Ne comprenant pas du tout ce qui se passe, je descends à l’accueil et demande au policier de service où sont mes collègues, s’il a entendu parler de quelque chose.
–Je n’ai vu personne, je ne suis au courant de rien. C’est plutôt calme ce soir, la routine. me répond-il.
Je décide alors d’appeler Franck, au bout de trois appels, je parviens à le réveiller.
– Allô , Léon? Que se passe-t-il ?
– Je suis au commissariat, J’ai reçu un appel, il fallait que j’arrive le plus rapidement possible, il se passait quelque chose de très grave. Regarde ta messagerie, peut-être tu as quelque chose aussi ?
– Ah bon ? Non je n’ai rien du tout. C’est sûrement un petit malin qui a voulu te faire une blague. Retourne te coucher, tu as besoin de repos.
–Oui très certainement, mais ce n’est pas très drôle comme blague! Je suis désolé de t’avoir dérangé, je retourne à l’hôtel.
Je décide alors de ne pas réveiller Alice et je fais le chemin inverse. Je regarde mon téléphone, je réécoute le message . Je ne reconnais pas du tout la voix, et je ne peux pas rappeler la personne car c’est un appel masqué.
Quelle mauvaise blague! je n’ai qu’une hâte, c’est d’aller me recoucher et de faire une bonne nuit.
J’ouvre la porte de ma chambre, et je m’aperçois qu’il y a des traces de terre sur le sol.

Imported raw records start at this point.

(* ===== verification/ProposerSpec.v ===== *)
(** * Selecting the ancestors of a proposal

    What the operations the proposer uses guarantee on a complete dag: linking
    the causal history of a block ends and returns cached references, the last
    cached block of every authority is found, and the selection of ancestors
    gives the own last block first, one block per author, earlier rounds only and
    a quorum of the previous round. *)

From S2P Require Import Prelude Committee Block StakeAggregator ThresholdClock Commit Store LeaderScoring.
From S2P Require Import DagState DagInvariant DagDurability RoundTracker AncestorState LeaderSchedule BaseCommitter.
From S2P Require Import UniversalCommitter CausalHistory BlockVerifier TransactionVoteTracker LeaderScheduleV3.
From S2P Require Import TransactionConsumer Proposer.

(** ** Linking the causal history *)

(** References that remain to be visited: those of blocks not included yet. *)
Definition link_weight (recent : gmap BlockRef BlockInfo) : nat :=
  sum_list_with (λ e : BlockRef * BlockInfo, if bi_included e.2 then 0 else length (ancestors (bi_block e.2)))
    (map_to_list recent).

Lemma link_weight_insert recent r info info' :
  recent !! r = Some info → bi_included info = false → bi_included info' = true →
  link_weight recent = length (ancestors (bi_block info)) + link_weight (<[r := info']> recent).
Proof.
  intros Hr Hf Ht. unfold link_weight. rewrite <- (map_to_list_delete recent r info Hr).
  rewrite <- insert_delete_eq, map_to_list_insert by (by rewrite lookup_delete_eq).
  cbn [sum_list_with foldr fst snd]. rewrite Hf, Ht. lia.
Qed.
Lemma arrived_tracked ctx cs r e commits synced
    (T := finish_task r (cs_inflight_fetches cs) ++ elements (cs_pending_fetches cs) ++ elements (dom (cs_fetched_ranges cs))) :
  syncer_ok ctx cs → tracked cs ≡ₚ r :: T → range_ok r → (CommitRange_start r ≤ e ≤ CommitRange_end r)%N →
  wanted (arrived cs r e commits synced) ≡ₚ rest_of r e ++ finish_task r (cs_inflight_fetches cs) ++ elements (cs_pending_fetches cs) ∧
  tracked (arrived cs r e commits synced) ≡ₚ (rest_of r e ++ kept_of r e synced) ++ T.
Proof.
  intros Hok Ht Hr He. pose proof (rg_start _ Hr) as H0. pose proof (rg_bound _ Hr) as Hb. set (cs' := arrived _ _ _ _ _).
  assert (elements (cs_pending_fetches cs') ≡ₚ rest_of r e ++ elements (cs_pending_fetches cs)) as Hpend.
  { unfold cs', arrived, rest_of. cbn [cs_pending_fetches].
    case_decide; [|by rewrite list_to_set_nil, (left_id_L ∅ (∪))]. rewrite list_to_set_cons, list_to_set_nil, (right_id_L ∅ (∪)).
    apply elements_insert_range. destruct (range_new_ok (e + 1) (CommitRange_end r)) as (? & Hs2 & He2); [lia|lia|].
    intros Hin. eapply (part_fresh ctx cs r T (CommitRange_new (e + 1) (CommitRange_end r)) (CommitRange_end r) Hok Ht); [unfold in_range; lia..|].
    unfold T. rewrite !elem_of_app, elem_of_elements. auto. }
  assert (elements (dom (cs_fetched_ranges cs')) ≡ₚ kept_of r e synced ++ elements (dom (cs_fetched_ranges cs))) as Hf.
  { unfold cs', arrived, kept_of. cbn [cs_fetched_ranges]. case_decide; cbn [app]; [|by rewrite fmap_nil, list_to_map_nil, (left_id_L ∅ (∪))].
    rewrite fmap_cons, fmap_nil, list_to_map_cons, list_to_map_nil. rewrite <- insert_union_l, (left_id_L ∅ (∪)), dom_insert_L.
    apply elements_insert_range. destruct (range_new_ok (CommitRange_start r) e) as (? & Hs2 & He2); [lia|lia|].
    intros Hin. eapply (part_fresh ctx cs r T (CommitRange_new (CommitRange_start r) e) (CommitRange_start r) Hok Ht); [unfold in_range; lia..|].
    unfold T. rewrite !elem_of_app, !elem_of_elements. auto. }
  assert (wanted cs' ≡ₚ rest_of r e ++ finish_task r (cs_inflight_fetches cs) ++ elements (cs_pending_fetches cs)) as Hw.
  { unfold wanted. rewrite Hpend. change (cs_inflight_fetches cs') with (finish_task r (cs_inflight_fetches cs)).
    rewrite !app_assoc. f_equiv. apply Permutation_app_comm. }
  split; [done|]. unfold tracked. rewrite Hw, Hf. unfold T.
  rewrite <- !app_assoc. f_equiv.
  rewrite (Permutation_app_swap_app (elements (cs_pending_fetches cs))). apply Permutation_app_swap_app.
Qed.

J’ai certainement dû les déposer tout à l’heure, je nettoierai tout ça demain. Je ne pense qu’à une chose, m’installer confortablement dans mon lit.
Hélas, tout est sans dessus dessous dans ma chambre!!
Le matelas retourné, la table de nuit renversée, les tiroirs du petit bureau sont ouverts, Et le petit carnet de mes enquêtes a disparu! J’ai tellement d’informations dedans!! Je ne l’avais pas remis dans mon blouson, ce n’est pas vrai, quelqu’un s’est introduit dans ma chambre ! Ce n’était pas une blague mais un piège et je suis tombé dedans.

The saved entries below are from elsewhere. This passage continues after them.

(* ===== verification/CommitFetchSpec.v ===== *)
(** * What the commit syncer fetches

    Commits that pass verification are the commits of the network, and they come
    with exactly their blocks, whatever the peer sends; verification and assembly
    never panic; and the answer of a correct peer is accepted. *)

From S2P Require Import Prelude Committee Block StakeAggregator ThresholdClock Commit Store QuorumScan RoundTracker.
From S2P Require Import DagState DagInvariant DagDurability CommitVoteMonitor CausalHistory BlockVerifier TransactionVoteTracker.
From S2P Require Import CommitSyncer CommitSyncerSpec.

Lemma zip_debug_eq_done {A B} debug (l : list A) (k : list B) :
  length l ≤ length k → (debug = true → length l = length k) → zip_debug_eq debug l k = Done (zip l k).
Proof.
  revert k. induction l as [|a l IH]; intros k Hle Hd.
  - destruct k; cbn; [done|]. destruct debug; [by specialize (Hd eq_refl)|done].
  - destruct k as [|b k]; cbn in *; [lia|]. rewrite IH; [done|lia|]. intros Hdb. specialize (Hd Hdb). lia.
Qed.

Section fetch.
Context `{BlockCodec} `{BlockCrypto} `{TransactionVerifier} `{FetchCodec}.

(** ** Parsed commits *)

(** [out] are the commits of the serialized commits [ss], linked from the start of
    the range on. *)
Record parsed (range : CommitRange) (ss : list (list N)) (out : list (N * Commit)) : Prop := {
  pa_decoded : Forall2 (λ s p, bcs_commit_from s = Some p.2 ∧ p.1 = compute_digest s) ss out;
  pa_index j p : out !! j = Some p →
    Commit_index p.2 = (CommitRange_start range + N.of_nat j)%N ∧ (CommitRange_start range + N.of_nat j ≤ CommitRange_end range)%N;
  pa_linked j p q : out !! j = Some p → out !! Datatypes.S j = Some q → Commit_previous_digest q.2 = p.1;
}.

Partie 3 Série d’actions du 17 au 28 janvier 2022 Classe de Mr Dhommée

N’arrivant pas à trouver le sommeil, je décide de chercher des indices et par la même occasion de relever les empreintes de doigts mais aussi les celles au sol. Le lendemain, je retourne au commissariat pour les analyser. Après plus de trois heures de travail, le logiciel de recherches arrive à faire un lien entre les empreintes et un individu. Ni une ni deux, avec mes deux collègues, nous nous lançons au travail. Suite à quelques appels téléphoniques avec nos informateurs, nous arrivons à identifier l’homme. Il s’agit d’un riche personnage, je commence à m’interroger. Pourquoi un homme riche a besoin de mon carnet ? Pourquoi a-t-il retourné ma chambre? Je ne trouve aucune réponse à ces questions. Nous continuons nos recherches afin de localiser son adresse et là grâce à des photographies aériennes, nous avons pu retrouver sa maison. Je décide de me rendre à cette adresse mais à mon arrivée personne, le propriétaire n’est pas présent. Après avoir donné les informations à Franck et Alice,  nous  décidons de lui tendre une embuscade. Après de longues heures d’attente, le voleur ne vient, je décide alors d’abandonner ma cachette. En rentrant à l’hôtel, j’entends une sirène, je me mets à courir afin d’arriver rapidement. Une fois sur mon lit, j’allume la télévision et là à ma grande surprise, je découvre qu’un cambriolage est en cours dans une grande banque. Je reprends mon blouson et repart pour aller sur place. Arrivé, je propose à Franck de bloquer toutes les issues. Mon intuition était la bonne mais l’homme arrive à s’échapper et monte dans sa grosse voiture. Je prends à mon tour une voiture de police, une course poursuite s’engage dans les rues de Paris. Après plusieurs minutes de course folle, la voiture du malfaiteur s’encastre dans un lampadaire. Je descends de mon véhicule avec dans ma main droite un pistolet et dans l’autre des menottes. L’homme n’oppose aucune résistance et met suit sans problème.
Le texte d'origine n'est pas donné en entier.